精霊、抗議する
「なら意外と今は命の危機なのでは?」
『なんでよ』
不思議そうな表情をしているイーリンスに私はログハウスを指さした。
あれを見れば現状がわかるよね。
「あれとか」
『あれ?』
私の言葉を繰り返すようにしたイーリンスがログハウスの方へと振り返ると精霊さん達がブツブツ何かを呟いているのが目に入ったことだろう。
『これをやけばイーリンスがこまる』
『いままでのうらみがはらせる』
なんて物騒な会話なんだ。
精霊さん達はやる気満々だ。
というかイーリンスはどれだけ恨まれてるの?
ソラウにも冷たい精霊さん達だったけどあれはまだ実害のない冷たさだったんだね。
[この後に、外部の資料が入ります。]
(* ===== verification/RustQueueSpec.v ===== *)
(** * The queue of the Rust containers as a sequence

    The proof that [GenericQueue] refines a sequence of bounded length. *)

From S2P Require Import Prelude CppInt RustStorage RustQueue.

Local Open Scope Z_scope.

Module RustQueueSpec.
Import RustStorage RustQueue.

Lemma as_u32_id z : 0 <= z < 2 ^ 32 → as_u32 z = z.
Proof.
  intros. apply static_cast_id. unfold in_range. change (lowest uint32_t) with 0.
  change (max uint32_t) with (2 ^ 32 - 1). lia.
Qed.

Lemma length_pos {A} (l : list A) : l ≠ [] → 0 < Z.of_nat (length l).
Proof. destruct l; [done|simpl; lia]. Qed.

(** The slot of the [i]-th element. *)
Definition pos (cap f i : Z) : Z := if f + i <? cap then f + i else f + i - cap.

Ltac solve_pos := unfold pos in *; repeat case_match; reflect_bool; lia.

Section Spec.
Context {T S : Type} `{Storage T S} (valid : S → Prop) (slots : S → list (option T)).
Context {HL : StorageLaws T S valid slots}.
Variables (debug needs_drop : bool).

(** The slot [j] of a storage. *)
Definition slot (s : S) (j : Z) : option (option T) := slots s !! Z.to_nat j.

Record represents (q : GenericQueue S) (l : list T) : Prop := {
  repr_valid : valid (storage q);
  repr_front : 0 <= front_index q
    ∧ (front_index q < capacity (storage q) ∨ capacity (storage q) = 0 ∧ front_index q = 0);
  repr_len : len q = Z.of_nat (length l);
  repr_capacity : Z.of_nat (length l) <= capacity (storage q);
  repr_used i x : l !! i = Some x →
    slot (storage q) (pos (capacity (storage q)) (front_index q) (Z.of_nat i)) = Some (Some x);
  repr_free : needs_drop = true → ∀ j, 0 <= j < capacity (storage q) →
    (∀ i, 0 <= i < Z.of_nat (length l) → j ≠ pos (capacity (storage q)) (front_index q) i) →
    slot (storage q) j = Some None;
}.

(** ** Slots *)

Lemma slot_element s j o :
  valid s → 0 <= j < capacity s → slot s j = Some o → element debug s j = Ret o.
Proof using HL.
  intros Hv Hj Hs. rewrite (element_law _ _ _ Hv Hj). unfold get_unchecked.
  rewrite (capacity_slots _ Hv) in Hj.
  rewrite (proj2 (Z.leb_le _ _)), (proj2 (Z.ltb_lt _ _)) by lia. cbn. unfold slot in Hs. by rewrite Hs.
Qed.

Lemma slot_inhabited s j : valid s → 0 <= j < capacity s → ∃ o, slot s j = Some o.
Proof using HL.
  intros Hv Hj. rewrite (capacity_slots _ Hv) in Hj.
  destruct (lookup_lt_is_Some_2 (slots s) (Z.to_nat j)) as [o Ho]; [lia|]. by exists o.
Qed.

Lemma slot_update s j v :
  valid s → 0 <= j < capacity s →
  ∃ s', element_mut debug s j v = Ret s' ∧ valid s' ∧ capacity s' = capacity s
    ∧ slot s' j = Some v ∧ ∀ k, 0 <= k → k ≠ j → slot s' k = slot s k.
Proof using HL.
  intros Hv Hj. destruct (element_mut_law debug s j v Hv Hj) as (s' & E & Hv' & Hs).
  pose proof (capacity_slots s Hv) as Hc. exists s'. split_and!; [done|done| | |].
  - rewrite (capacity_slots s' Hv'), Hs, length_insert. lia.
  - unfold slot. rewrite Hs. apply list_lookup_insert_eq. lia.
  - intros k Hk Hne. unfold slot. rewrite Hs. apply list_lookup_insert_ne. lia.
Qed.

Lemma assume_init_all_some (vs : list T) : assume_init_all (Some <$> vs) = Ret vs.
Proof. induction vs as [|v vs IH]; [done|]. cbn in *. by rewrite IH. Qed.

(** A slice whose slots hold the objects [vs]. *)
Lemma slice_ok (q : GenericQueue S) a b vs :
  valid (storage q) → 0 <= a <= b → b <= capacity (storage q) →
  Z.of_nat (length vs) = b - a →
  (∀ i x, vs !! i = Some x → slot (storage q) (a + Z.of_nat i) = Some (Some x)) →
  slice debug q (a, b) = Ret vs.
Proof using HL.
  intros Hv Hab Hb Hlen Hs. unfold slice. cbn [fst snd].
  rewrite (subslice_law _ _ _ _ Hv Hab Hb). unfold subslice_unchecked.
  rewrite (capacity_slots _ Hv) in Hb.
  rewrite !(proj2 (Z.leb_le _ _)) by lia. cbn [andb mbind outcome_bind].
  rewrite <-(assume_init_all_some vs). f_equal. apply list_eq. intros i.
  rewrite list_lookup_fmap. destruct (decide (i < length vs)%nat) as [Hi|Hi].
  - destruct (lookup_lt_is_Some_2 vs i Hi) as [x Hx]. rewrite Hx.
    rewrite lookup_take_lt, lookup_drop by lia. specialize (Hs i x Hx). unfold slot in Hs.
    rewrite Z2Nat.inj_add, Nat2Z.id in Hs by lia. done.
  - rewrite lookup_take_ge by lia. by rewrite (lookup_ge_None_2 vs) by lia.
Qed.

Lemma write_slice_ok (q : GenericQueue S) g a b vs :
  valid (storage q) → 0 <= a <= b → b <= capacity (storage q) →
  Z.of_nat (length vs) = b - a → slice debug q (a, b) = Ret vs →
  ∃ s', write_slice debug g q (a, b) = Ret (set_storage s' q)
    ∧ valid s' ∧ capacity s' = capacity (storage q)
    ∧ (∀ i x, vs !! i = Some x → slot s' (a + Z.of_nat i) = Some (g x))
    ∧ ∀ k, 0 <= k → k < a ∨ b <= k → slot s' k = slot (storage q) k.
Proof using HL.
  intros Hv Hab Hb Hlen Hs. unfold write_slice. rewrite Hs. cbn [mbind outcome_bind fst snd].
  destruct (subslice_mut_law debug (storage q) a b (g <$> vs) Hv Hab Hb) as (s' & -> & Hv' & Hsl);
    [by rewrite length_fmap|].
  pose proof (capacity_slots _ Hv) as Hc.
  assert (length (take (Z.to_nat a) (slots (storage q))) = Z.to_nat a) as Ht
    by (rewrite length_take; lia).
  exists s'. split_and!; [done|done| | |].
  - rewrite (capacity_slots s' Hv'), Hsl, !length_app, length_fmap, length_drop. lia.
  - intros i x Hi. pose proof (lookup_lt_Some _ _ _ Hi). unfold slot. rewrite Hsl.
    rewrite lookup_app_r, lookup_app_l by (rewrite ?length_fmap; lia).
    rewrite list_lookup_fmap, Ht. replace (Z.to_nat (a + Z.of_nat i) - Z.to_nat a)%nat with i by lia.
    by rewrite Hi.
  - intros k Hk [Hka|Hkb]; unfold slot; rewrite Hsl.
    + rewrite lookup_app_l, lookup_take_lt by lia. done.
    + rewrite lookup_app_r, lookup_app_r, lookup_drop by (rewrite ?length_fmap; lia).
      rewrite length_fmap, Ht. f_equal. lia.
Qed.

(** ** Queries *)

Section Queries.
Context (q : GenericQueue S) (l : list T) (R : represents q l).

Local Abbreviation cap := (capacity (storage q)).
Local Abbreviation f := (front_index q).

Lemma repr_u32 : 0 <= cap < 2 ^ 32 ∧ 0 <= f < 2 ^ 32.
Proof using HL R.
  pose proof (capacity_u32 _ (repr_valid _ _ R)). pose proof (repr_front _ _ R). lia.
Qed.

Lemma pos_range i : 0 <= i < cap → 0 <= pos cap f i < cap.
Proof using HL R. pose proof (repr_front _ _ R). solve_pos. Qed.

Lemma read_at_ok i x : l !! i = Some x → read_at debug q (pos cap f (Z.of_nat i)) = Ret x.
Proof using HL R.
  intros Hx. unfold read_at. pose proof (lookup_lt_Some _ _ _ Hx). pose proof (repr_capacity _ _ R).
  rewrite (slot_element _ _ (Some x)); [done|by apply R|apply pos_range; lia|by apply R].
Qed.

Lemma front_pos : l ≠ [] → f = pos cap f (Z.of_nat 0).
Proof using HL R.
  intros Hl. apply length_pos in Hl.
  pose proof (repr_front _ _ R). pose proof (repr_capacity _ _ R). solve_pos.
Qed.

Lemma back_index_spec :
  back_index q = if decide (l = []) then None
                 else Some (pos cap f (Z.of_nat (length l) - 1)).
Proof using HL R.
  unfold back_index. rewrite (repr_len _ _ R). pose proof repr_u32. pose proof (repr_capacity _ _ R).
  case_decide as Hl; [by rewrite Hl|]. apply length_pos in Hl.
  rewrite (proj2 (Z.ltb_lt _ _)) by lia. unfold pos.
  destruct (Z.ltb_spec (f + (Z.of_nat (length l) - 1)) cap); rewrite as_u32_id by lia; done.
Qed.

Lemma front_spec : front debug q = Ret (head l).
Proof using HL R.
  unfold front. rewrite (repr_len _ _ R). destruct (head l) as [x|] eqn:E.
  - rewrite head_lookup in E. pose proof (lookup_lt_Some _ _ _ E).
    rewrite (proj2 (Z.ltb_lt _ _)) by lia. rewrite front_pos by (intros ->; done).
    by rewrite (read_at_ok 0 x).
  - apply head_None in E. by rewrite E.
Qed.

Lemma last_pos : l ≠ [] → ∃ x, last l = Some x
  ∧ read_at debug q (pos cap f (Z.of_nat (length l) - 1)) = Ret x.
Proof using HL R.
  intros Hl. destruct (last l) as [x|] eqn:E; [|by apply last_None in E]. exists x. split; [done|].
  rewrite last_lookup in E. apply read_at_ok in E. rewrite <-E. do 2 f_equal.
  apply length_pos in Hl. lia.
Qed.

Lemma back_spec : back debug q = Ret (last l).
Proof using HL R.
  unfold back. rewrite back_index_spec. case_decide as Hl; [by rewrite Hl|].
  destruct (last_pos Hl) as (x & -> & ->). done.
Qed.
応援されなかっただけだったし。
イーリンスが肩を震わせて多分怒っている事など背後を全く振り返らない精霊さん達は気づかない。
多分、この辺りがよくイーリンスに怒られる理由なんだろうなぁ。
『いるぜこまらない?』
そんな精霊さん達がイーリンスへ秘密の報復(丸聞こえ)を考えている中、精霊さんの一人が不意にそんな事を言った。
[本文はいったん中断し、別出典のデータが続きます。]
Lemma acc_cont_byte_arith ch b : utf8_acc_cont_byte ch b = ch * 64 + b mod 64.
Proof.
  unfold utf8_acc_cont_byte. change 63 with (Z.ones 6). rewrite land_mod by lia.
  rewrite shiftl_lor; [done|lia|]. apply Z.mod_pos_bound. lia.
Qed.

(** A Unicode scalar value. *)
Definition is_char (c : Z) : bool :=
  (0 <=? c) && (c <? 1114112) && negb ((55296 <=? c) && (c <? 57344)).

Lemma is_char_range c : is_char c = true → 0 <= c < 1114112.
Proof. unfold is_char. intros. reflect_bool. lia. Qed.

Lemma length_encode_utf8 c : Z.of_nat (length (encode_utf8 c)) = len_utf8 c.
Proof. unfold encode_utf8, len_utf8. by repeat case_match. Qed.

(** The last character of an encoded text is decoded as it was encoded. *)
Lemma decode_last c bytes :
  0 <= c < 1114112 → next_code_point_reverse (rev (encode_utf8 c) ++ bytes) = Ret (Some c).
Proof.
  intros Hc. rewrite encode_utf8_arith by done. destruct (Z.ltb_spec c 128) as [Hc1|Hc1].
  { cbn. by rewrite (proj2 (Z.ltb_lt _ _)). }
  pose proof (Z.mod_pos_bound c 64 ltac:(lia)). pose proof (Z.mod_pos_bound (c / 64) 64 ltac:(lia)).
  pose proof (Z.mod_pos_bound (c / 4096) 64 ltac:(lia)).
  destruct (Z.ltb_spec c 2048) as [Hc2|Hc2]; [|destruct (Z.ltb_spec c 65536) as [Hc3|Hc3]];
    cbn [rev app next_code_point_reverse];
    rewrite (proj2 (Z.ltb_ge (128 + c mod 64) 128)) by lia;
    rewrite ?is_cont_byte_range by (Z.div_mod_to_equations; lia);
    rewrite ?acc_cont_byte_arith.
  - rewrite (proj2 (Z.ltb_ge (192 + c / 64) 192)) by (Z.div_mod_to_equations; lia).
    rewrite andb_false_r. rewrite (proj1 (first_byte_mod _)).
    do 2 f_equal. Z.div_mod_to_equations; lia.
  - rewrite (proj2 (Z.leb_le 128 (128 + c / 64 mod 64))), (proj2 (Z.ltb_lt (128 + c / 64 mod 64) 192)) by lia.
    rewrite (proj2 (Z.ltb_ge (224 + c / 4096) 192)) by (Z.div_mod_to_equations; lia).
    rewrite andb_false_r. cbn [andb]. rewrite (proj1 (proj2 (first_byte_mod _))).
    do 2 f_equal. Z.div_mod_to_equations; lia.
  - rewrite (proj2 (Z.leb_le 128 (128 + c / 64 mod 64))), (proj2 (Z.ltb_lt (128 + c / 64 mod 64) 192)) by lia.
    rewrite (proj2 (Z.leb_le 128 (128 + c / 4096 mod 64))), (proj2 (Z.ltb_lt (128 + c / 4096 mod 64) 192)) by lia.
    cbn [andb]. rewrite (proj2 (proj2 (first_byte_mod _))).
    do 2 f_equal. Z.div_mod_to_equations; lia.
Qed.

(** ** The vector as a sequence *)

Section VecSpec.
Context {T S : Type} `{Storage T S} (valid : S → Prop) (slots : S → list (option T)).
Context {HL : StorageLaws T S valid slots}.
Variables (debug needs_drop : bool).
Local Abbreviation slot := (RustQueueSpec.slot slots).

Record vec_represents (v : GenericVec S) (l : list T) : Prop := {
  vrepr_valid : valid (vec_storage v);
  vrepr_len : vec_len v = Z.of_nat (length l);
  vrepr_capacity : Z.of_nat (length l) <= capacity (vec_storage v);
  vrepr_used i x : l !! i = Some x → slot (vec_storage v) (Z.of_nat i) = Some (Some x);
  vrepr_free : needs_drop = true → ∀ j, Z.of_nat (length l) <= j < capacity (vec_storage v) →
    slot (vec_storage v) j = Some None;
}.

Definition same_vec_capacity (v v' : GenericVec S) : Prop :=
  capacity (vec_storage v') = capacity (vec_storage v).

Lemma as_slice_ok v l : vec_represents v l → as_slice debug v = Ret l.
Proof using HL.
  intros R. unfold as_slice. rewrite (vrepr_len _ _ R).
  apply (RustQueueSpec.slice_ok valid slots debug
    (Build_GenericQueue 0 0 (vec_storage v)) 0 (Z.of_nat (length l)) l);
    [apply R|lia|apply R|lia|]. intros i x Hx. by apply R.
Qed.

Lemma push_ok v l x :
  vec_represents v l → Z.of_nat (length l) < capacity (vec_storage v) →
  ∃ v', push debug needs_drop x v = Ret (v', Value tt) ∧ vec_represents v' (l ++ [x])
    ∧ same_vec_capacity v v'.
Proof using HL.
  intros R Hlt. unfold push. rewrite (vrepr_len _ _ R), (proj2 (Z.ltb_lt _ _)) by done.
  pose proof (capacity_u32 _ (vrepr_valid _ _ R)).
  destruct (RustQueueSpec.write_at_ok valid slots debug needs_drop
    (Build_GenericQueue 0 0 (vec_storage v)) (Z.of_nat (length l)) x)
    as (s' & Hw & Hv & Hc & Hs & Ho);
    [apply R|cbn; lia|intros Hd; apply R; [done|lia]|].
  unfold write_at in Hw. cbn [storage] in *.
  destruct (element debug (vec_storage v) (Z.of_nat (length l))) as [o| |]; simplify_eq/=.
  destruct (write needs_drop o x) as [o'| |]; simplify_eq/=.
  destruct (element_mut debug (vec_storage v) (Z.of_nat (length l)) o') as [s''| |]; simplify_eq/=.
  rewrite u32_arith_ok by lia. eexists. split; [done|]. split; [|done].
  split; cbn [vec_storage vec_len]; rewrite ?length_app; cbn [length]; [done|lia|lia|..].
  - intros i y Hy. apply lookup_app_Some in Hy as [Hy|[Hge Hy]].
    + pose proof (lookup_lt_Some _ _ _ Hy). rewrite Ho by lia. by apply R.
    + apply list_lookup_singleton_Some in Hy as [Hz <-].
      replace (Z.of_nat i) with (Z.of_nat (length l)) by lia. done.
  - intros Hd j Hj. rewrite Ho by lia. apply R; [done|lia].
Qed.
(* ===== verification/PmrMemory.v ===== *)
(** * Memory resources: the interface, the memory and what a resource promises

    language/futurecpp, memory_resource.hpp and bit.hpp.  The memory is a map
    from addresses to bytes; a pointer is an address, 0 is the null pointer.
    [memory_resource] is the interface as a type class over the state of a
    resource; an allocation that throws [std::bad_alloc] gives [None].

    A resource promises ([Lawful]) that the blocks it gave out are aligned, lie
    in the memory and overlap neither each other nor the blocks of others, that
    it writes into none of them, and that it works whatever is written into
    them.  Overlap is counted: how many blocks of a list cover an address does
    not depend on their order, and is at most one. *)

From stdpp Require Import gmap.
From S2P Require Import Prelude CppInt CircularBuffer WordBits.

Local Open Scope Z_scope.

Module PmrMemory.

(** ** Memory *)

Abbreviation mem := (gmap Z Z).

Definition word_of (bytes : list Z) : Z := fold_right (λ b n, b + 256 * n) 0 bytes.

Definition offsets : list Z := [0; 1; 2; 3; 4; 5; 6; 7].

(** An object of 8 bytes, the lowest byte first. *)
Definition load (a : Z) (m : mem) : outcome Z :=
  match mapM (λ i, m !! (a + i)) offsets with
  | Some bytes => Ret (word_of bytes)
  | None => Undefined
  end.

Definition store (a v : Z) (m : mem) : mem :=
  fold_right (λ i m, <[a + i := v / 2 ^ (8 * i) mod 256]> m) m offsets.

(** ** bit.hpp, for 64 bits *)

Definition popcount (x : Z) : Z :=
  Z.of_nat (length (filter (λ i, Z.testbit x i = true) (seqZ 0 64))).

Definition has_single_bit (x : Z) : bool := popcount x =? 1.

(** [digits - countl_zero] *)
Definition bit_width (x : Z) : Z := if x =? 0 then 0 else Z.log2 x + 1.

Fixpoint countr_zero_loop (fuel : nat) (x n : Z) : Z :=
  match fuel with
  | O => n
  | S fuel => if Z.testbit x n then n else countr_zero_loop fuel x (n + 1)
  end.

(** The index of the lowest bit. *)
Definition countr_zero (x : Z) : Z := countr_zero_loop 64 x 0.

Section Level.
Variable level : assert_level.

Definition align_up (n m : Z) : outcome Z :=
  ASSERT_DBG level (has_single_bit m)
  (let t := u64 (m - 1) in
   ASSERT_DBG level (n <=? u64 (max uint64_t - t))
   (Ret (u64 (n + Z.land (u64 (- n)) t)))).

End Level.

(** [std::align]: the aligned pointer, null if there is no room, and the space. *)
Definition std_align (alignment size ptr space : Z) : Z * Z :=
  if space <? size then (0, space)
  else
    let aligned := Z.land (u64 (ptr - 1 + alignment)) (u64 (- alignment)) in
    let diff := u64 (aligned - ptr) in
    if u64 (space - size) <? diff then (0, space) else (aligned, u64 (space - diff)).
そうだよ! ログハウス燃やされたり壊されたりしたらまた私、宿無しになっちゃうじゃない!
よく言ってくれたよ精霊さん!
『『『うーん』』』
そして私が困ると聞いて騒いでいた精霊さん達も困ったように唸ってた。
よかった。もしかしたら「ま、いっか」とか言ってさっくりやるのかと思ってたよ。
『あとであたらしいのつくってわたしたら?』
『『『それだぁ!』』』
眠そうにしていた一人の精霊さんの発言に他の精霊さんがあっさりと同意してしまった。
「いいわけ……」
『いいわけないでしょ!』
そんな精霊さんの戯言に文句を言おうと口を開いた私の言葉を遮ってイーリンスが魔力が込められた怒声が響き、ウキウキしていたであろう精霊さん達はその魔力で悲鳴を上げながら吹っ飛んだ。
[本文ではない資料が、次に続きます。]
(* ===== verification/PoolResourceSpec.v ===== *)
(** * Memory resources: the pool resource keeps its promise

    The pool that serves a request has blocks that are large enough and
    sufficiently aligned; a pool divides its chunks into blocks that are used,
    free or not yet used; the resource over any lawful upstream resource is
    lawful. *)

From stdpp Require Import gmap.
From S2P Require Import Prelude CppInt CircularBuffer PmrMemory PmrClient ChunkList PoolResource.

Local Open Scope Z_scope.

Module PoolResourceSpec.
Import PmrMemory PmrClient ChunkList PoolResource.

(** ** The pool that serves a request *)

Definition size_index (size : Z) : Z :=
  if size <? 4096 then lower_bound (take 21 block_sizes) size
  else if size <=? 2 ^ 22 then 9 + bit_width (size - 1)
  else Z.of_nat (length block_sizes).

(** The alignment of the blocks. *)
Definition natural_alignment (block_size : Z) : Z := 2 ^ countr_zero block_size.

Definition small_size_ok (size : Z) : bool :=
  match block_sizes !! Z.to_nat (size_index size) with
  | Some bs =>
      (0 <=? size_index size) && (size_index size <? 22) && (size <=? bs) &&
      forallb (λ k, negb (size mod 2 ^ k =? 0) || (natural_alignment bs mod 2 ^ k =? 0)) (seqZ 0 13)
  | None => false
  end.

Lemma small_sizes : forallb small_size_ok (seqZ 1 4095) = true.
Proof. by vm_compute. Qed.

Lemma large_sizes : forallb (λ k, bool_decide (block_sizes !! Z.to_nat (9 + k) = Some (2 ^ k)) &&
  (natural_alignment (2 ^ k) =? 2 ^ k)) (seqZ 12 11) = true.
Proof. by vm_compute. Qed.

Lemma size_index_small size a : 0 < size < 4096 → power_of_2 a → (a | size) →
  ∃ bs, block_sizes !! Z.to_nat (size_index size) = Some bs ∧ 0 <= size_index size < 32 ∧ size <= bs ∧
    (a | natural_alignment bs).
Proof.
  intros Hs (k & Hk & ->) Hd. pose proof small_sizes as Hall. rewrite forallb_forall in Hall.
  specialize (Hall size). unfold small_size_ok in Hall.
  destruct (block_sizes !! _) as [bs|]; cycle 1.
  { discriminate Hall. apply list_elem_of_In, elem_of_seqZ. lia. }
  rewrite !andb_true_iff, forallb_forall in Hall. destruct Hall as [[[H1 H2] H3] H4].
  { apply list_elem_of_In, elem_of_seqZ. lia. }
  reflect_bool. exists bs. split_and!; [done|lia..|].
  assert (k < 13) as Hk13.
  { apply (Z.pow_lt_mono_r_iff 2); [lia..|]. apply Z.divide_pos_le in Hd; lia. }
  specialize (H4 k). rewrite orb_true_iff, negb_true_iff, Z.eqb_neq, Z.eqb_eq in H4.
  destruct H4 as [H4|H4]; [apply list_elem_of_In, elem_of_seqZ; lia| |].
  - destruct H4. by apply Z.mod_divide; [lia|].
  - by apply Z.mod_divide; [lia|].
Qed.

Lemma size_index_large size a : 4096 <= size <= 2 ^ 22 → power_of_2 a → (a | size) →
  ∃ bs, block_sizes !! Z.to_nat (size_index size) = Some bs ∧ 0 <= size_index size < 32 ∧ size <= bs ∧
    (a | natural_alignment bs).
Proof.
  intros Hs Ha Hd. unfold size_index. rewrite (proj2 (Z.ltb_ge _ _)), (proj2 (Z.leb_le _ _)) by lia.
  unfold bit_width. rewrite (proj2 (Z.eqb_neq _ 0)) by lia. set (w := Z.log2 (size - 1) + 1).
  pose proof (Z.log2_spec (size - 1)) as [Hlo Hhi]; [lia|]. rewrite <- Z.add_1_r in Hhi. fold w in Hhi.
  assert (11 <= Z.log2 (size - 1) < 22) as Hlog.
  { split; [apply Z.log2_le_pow2; lia|apply Z.log2_lt_pow2; lia]. }
  pose proof large_sizes as Hall. rewrite forallb_forall in Hall. specialize (Hall w).
  rewrite andb_true_iff, bool_decide_eq_true, Z.eqb_eq in Hall. destruct Hall as [H1 H2].
  { apply list_elem_of_In, elem_of_seqZ. lia. }
  exists (2 ^ w). split_and!; [done|lia..|]. rewrite H2. apply power_of_2_divide; [done| |].
  - exists w. split; [lia|done].
  - apply Z.divide_pos_le in Hd; lia.
Qed.

Lemma pool_index_spec level bytes a : power_of_2 a → 0 <= bytes → bytes + a <= 2 ^ 64 → (bytes = 0 → a <= 8) →
  ∃ i, get_pool_index level bytes a = Ret i ∧ 0 <= i <= 32 ∧
    (i < 32 → ∃ bs, block_sizes !! Z.to_nat i = Some bs ∧ bytes <= bs ∧ (a | natural_alignment bs)).
Proof.
  intros Ha Hb Hl Hz. pose proof (power_of_2_range a Ha).
  destruct (align_up_spec level bytes a Ha Hb Hl) as (size & E & Hs & Hd).
  unfold get_pool_index. rewrite E. cbn [mbind outcome_bind]. fold (size_index size). exists (size_index size).
  split; [done|]. destruct (decide (size = 0)) as [->|].
  { split; [vm_compute; split; discriminate|]. intros _. exists 8. split_and!; [done|lia|].
    apply power_of_2_divide; [done|by exists 3|]. change (natural_alignment 8) with 8. lia. }
  destruct (Z.lt_ge_cases size 4096); [destruct (size_index_small size a) as (bs & ? & ? & ? & ?); [lia|done..|]|].
  { split; [lia|]. intros _. exists bs. split_and!; [done|lia|done]. }
  destruct (Z.le_gt_cases size (2 ^ 22)).
  { destruct (size_index_large size a) as (bs & ? & ? & ? & ?); [lia|done..|].
    split; [lia|]. intros _. exists bs. split_and!; [done|lia|done]. }
  unfold size_index. rewrite (proj2 (Z.ltb_ge _ _)), (proj2 (Z.leb_gt _ _)) by lia.
  change (Z.of_nat (length block_sizes)) with 32. split; lia.
Qed.

(** Facts about the block sizes. *)
Definition block_size_ok (bs : Z) : Prop :=
  8 <= bs <= 2 ^ 22 ∧ (natural_alignment bs | bs) ∧ 8 <= natural_alignment bs ∧ power_of_2 (natural_alignment bs) ∧
  u64 (Z.shiftl 1 (countr_zero bs)) = natural_alignment bs ∧ natural_alignment bs <= 2 ^ 22.

Definition block_size_test (bs : Z) : bool :=
  (8 <=? bs) && (bs <=? 2 ^ 22) && (bs mod natural_alignment bs =? 0) && (3 <=? countr_zero bs) &&
  (countr_zero bs <=? 22) && (u64 (Z.shiftl 1 (countr_zero bs)) =? natural_alignment bs).

Lemma block_sizes_ok i bs : block_sizes !! i = Some bs → block_size_ok bs.
Proof.
  intros Hi%list_elem_of_lookup_2. assert (forallb block_size_test block_sizes = true) as Hall by by vm_compute.
  rewrite forallb_forall in Hall. specialize (Hall bs ltac:(by apply list_elem_of_In)). unfold block_size_test in Hall.
  rewrite !andb_true_iff in Hall. destruct Hall as [[[[[H1 H2] H3] H4] H5] H6]. reflect_bool.
  pose proof (Z.pow_le_mono_r 2 3 (countr_zero bs)). pose proof (Z.pow_le_mono_r 2 (countr_zero bs) 22).
  unfold block_size_ok, natural_alignment in *. split_and!; try lia.
  - by apply Z.mod_divide; [lia|].
  - exists (countr_zero bs). split; [lia|done].
Qed.

(** ** Free blocks *)

Fixpoint flist (m : mem) (head : Z) (l : list Z) : Prop :=
  match l with
  | [] => head = 0
  | p :: l => head = p ∧ 0 < p ∧ ∃ n, load p m = Ret n ∧ flist m n l
  end.

(** A block of a pool at [p]. *)
Definition cell (bs p : Z) : block := Block p bs 1.

Definition cell_ok (bs p : Z) : Prop := 0 < p ∧ p + bs < 2 ^ 62 ∧ (natural_alignment bs | p).

Lemma flist_keeps m m' bs l : ∀ h, 8 <= bs → keeps (λ x, cnt (cell bs <$> l) x ≠ 0%nat) m m' →
  flist m h l → flist m' h l.
Proof.
  induction l as [|p l IH]; intros h Hbs Hk; [done|]. intros (-> & Hp & n & Hn & Hl).
  cbn [fmap list_fmap cnt] in Hk. split_and!; [done..|]. exists n. split.
  - rewrite <- Hn. apply load_keeps. eapply keeps_impl; [|exact Hk]. intros x Hx. cbv beta.
    rewrite decide_True; [lia|]. unfold covers, cell. cbn. lia.
  - apply IH; [done| |done]. eapply keeps_impl; [|exact Hk]. intros x Hx. cbv beta. lia.
Qed.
怒声を上げたイーリンスの背後にはまるで彼女の怒りを表現するかのように太い樹々が次々と地面から顔を出してきて、まるで槍のように木先を精霊さん達へと向けている。
『ぼ、ぼうりょくにはくっしない』
『ぼうりょくはんたーい』
『そうだそうだ』
『きょうこそぼくらがかつんだぁ』
『たたかいはむなしいよ』
抗議するかのように精霊さん達は声を上げる。
中には魔法をすでに放つ準備までしてる精霊さんもいるわけなんだけど…… 全く説得力がない。
誰も彼もが好戦的になってて暴力反対とか嘘でしょ!
ってか一番危ないのは精霊さん達とイーリンスの間にいる私じゃない⁉︎
『ふふ、ふふふふ』
そんな私の心配など知らないイーリンスの不気味な笑い声?みたいなものが背後から聞こえてきたので私の体は無意識に一度大きく震えた。